• **Records contained in a dataset**:
_ _ _ _ _ _ _
(** * NQ opening-momentum scalper: strategy state machine and Monte Carlo
      bootstrap, embedded from [strategy.py] and
      [Monte_Carlo_Analysis/monte_carlo.py].

    Numbers: Python floats are modelled as exact rationals ([Q]); an
    indicator value that is not available (NaN during warm-up) is [None].
    Dates are proleptic day ordinals ([Z]); a time of day is the record of
    its four [datetime.time] fields. *)

From Stdlib Require Import ZArith QArith Qround List Bool Lia Lqa Sorted.
From Stdlib Require Import Floats.PrimFloat.
Import ListNotations.

Local Open Scope Q_scope.

(** ** Comparisons and errors shared by both programs *)

Definition Qltb (x y : Q) : bool := negb (Qle_bool y x).
Definition Qgtb (x y : Q) : bool := Qltb y x.

Inductive exn := TypeError | ZeroDivisionError | IndexError | KeyError.

Inductive result (A : Type) :=
| Ok (a : A)
| Raise (e : exn).
Arguments Ok {A} a.
Arguments Raise {A} e.

(** ** strategy.py *)

Module Strategy.

(** [datetime.time]: compared field by field, in this order. *)
Record time := mk_time { hour : Z; minute : Z; second : Z; microsecond : Z }.

Definition time_hm (h m : Z) : time := mk_time h m 0 0.

Definition time_eqb (a b : time) : bool :=
  (hour a =? hour b)%Z && (minute a =? minute b)%Z &&
  (second a =? second b)%Z && (microsecond a =? microsecond b)%Z.

Definition time_ltb (a b : time) : bool :=
  if (hour a <? hour b)%Z then true
  else if (hour b <? hour a)%Z then false
  else if (minute a <? minute b)%Z then true
  else if (minute b <? minute a)%Z then false
  else if (second a <? second b)%Z then true
  else if (second b <? second a)%Z then false
  else (microsecond a <? microsecond b)%Z.

(** [a >= b] on times. *)
Definition time_geb (a b : time) : bool := negb (time_ltb a b).

(** [(datetime.combine(today, t) + timedelta(minutes=m)).time()]. *)
Definition add_minutes (t : time) (m : Z) : time :=
  let tot := (hour t * 60 + minute t + m)%Z in
  mk_time ((tot / 60) mod 24)%Z (tot mod 60)%Z (second t) (microsecond t).

Definition market_open : time := time_hm 9 30.
Definition market_close : time := time_hm 15 45.
Definition first_bar_close : time := add_minutes market_open 5.

Record Params := mk_params {
  daily_loss_limit : Q;
  fixed_size : Z;
  trail_atr : Q;
  vol_multiplier : Q;
  multiplier : Q;
  debug : bool
}.

Definition default_params : Params :=
  mk_params 200 1 3 3 2 true.

(** What one call of [next] reads from the data feed, the indicators and
    the broker.  [dataclose_prev] is [self.dataclose[-1]]; [atr] and
    [vol_ma] are [None] while the indicator has no value. *)
Record Obs := mk_obs {
  dt_date : Z;
  dt_time : time;
  dataopen : Q;
  datahigh : Q;
  datalow : Q;
  dataclose : Q;
  dataclose_prev : Q;
  volume : Q;
  atr : option Q;
  vol_ma : option Q;
  position_size : Z;
  position_price : Q;
  broker_value : Q
}.

(** The attributes set in [__init__]. *)
Record State := mk_state {
  current_day : option Z;
  start_day_value : option Q;
  highest_high : option Q;
  lowest_low : option Q;
  trading_halted : bool;
  daily_realized_pnl : Q
}.

Definition init : State := mk_state None None None None false 0.

Inductive Signal := TrailingStop | VolumeSpikeBearish | VolumeSpikeBullish.

Inductive Msg :=
| MTradeClosed
| MStartOfDay
| MDailyLossHit
| MReversalLongShort (sig : Signal)
| MReversalShortLong (sig : Signal)
| MMarketClose
| MFirstBarLong
| MFirstBarShort.

(** The calls a handler makes on [self]: [log] (printed when
    [params.debug]), [close], [buy] and [sell]. *)
Inductive Action :=
| ALog (m : Msg)
| AClose
| ABuy (size : Z)
| ASell (size : Z).

(** State, trace and exceptions threaded through a handler. *)
Definition M (A : Type) : Type :=
  State -> list Action -> result (A * State * list Action).

Definition ret {A} (a : A) : M A := fun s t => Ok (a, s, t).

Definition bind {A B} (c : M A) (k : A -> M B) : M B :=
  fun s t =>
    match c s t with
    | Ok (a, s', t') => k a s' t'
    | Raise e => Raise e
    end.

Definition raise {A} (e : exn) : M A := fun _ _ => Raise e.
Definition get : M State := fun s t => Ok (s, s, t).
Definition put (s : State) : M unit := fun _ t => Ok (tt, s, t).
Definition emit (a : Action) : M unit := fun s t => Ok (tt, s, t ++ [a]).

Declare Scope strat_scope.
Delimit Scope strat_scope with strat.
Notation "x <- c ;; k" := (bind c (fun x => k))
  (at level 61, c at next level, right associativity) : strat_scope.
Notation "c ;; k" := (bind c (fun _ => k))
  (at level 61, right associativity) : strat_scope.
Local Open Scope strat_scope.

Definition log (m : Msg) : M unit := emit (ALog m).
Definition close : M unit := emit AClose.
Definition buy (size : Z) : M unit := emit (ABuy size).
Definition sell (size : Z) : M unit := emit (ASell size).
_ _ _ _ _ _ _
• **YOUR INSTRUCTIONS**: Within the entries above, find the string "false" and return each line that holds it.

• **RESULT**:
  else if (hour b <? hour a)%Z then false
  else if (minute b <? minute a)%Z then false
  else if (second b <? second a)%Z then false
Definition init : State := mk_state None None None None false 0.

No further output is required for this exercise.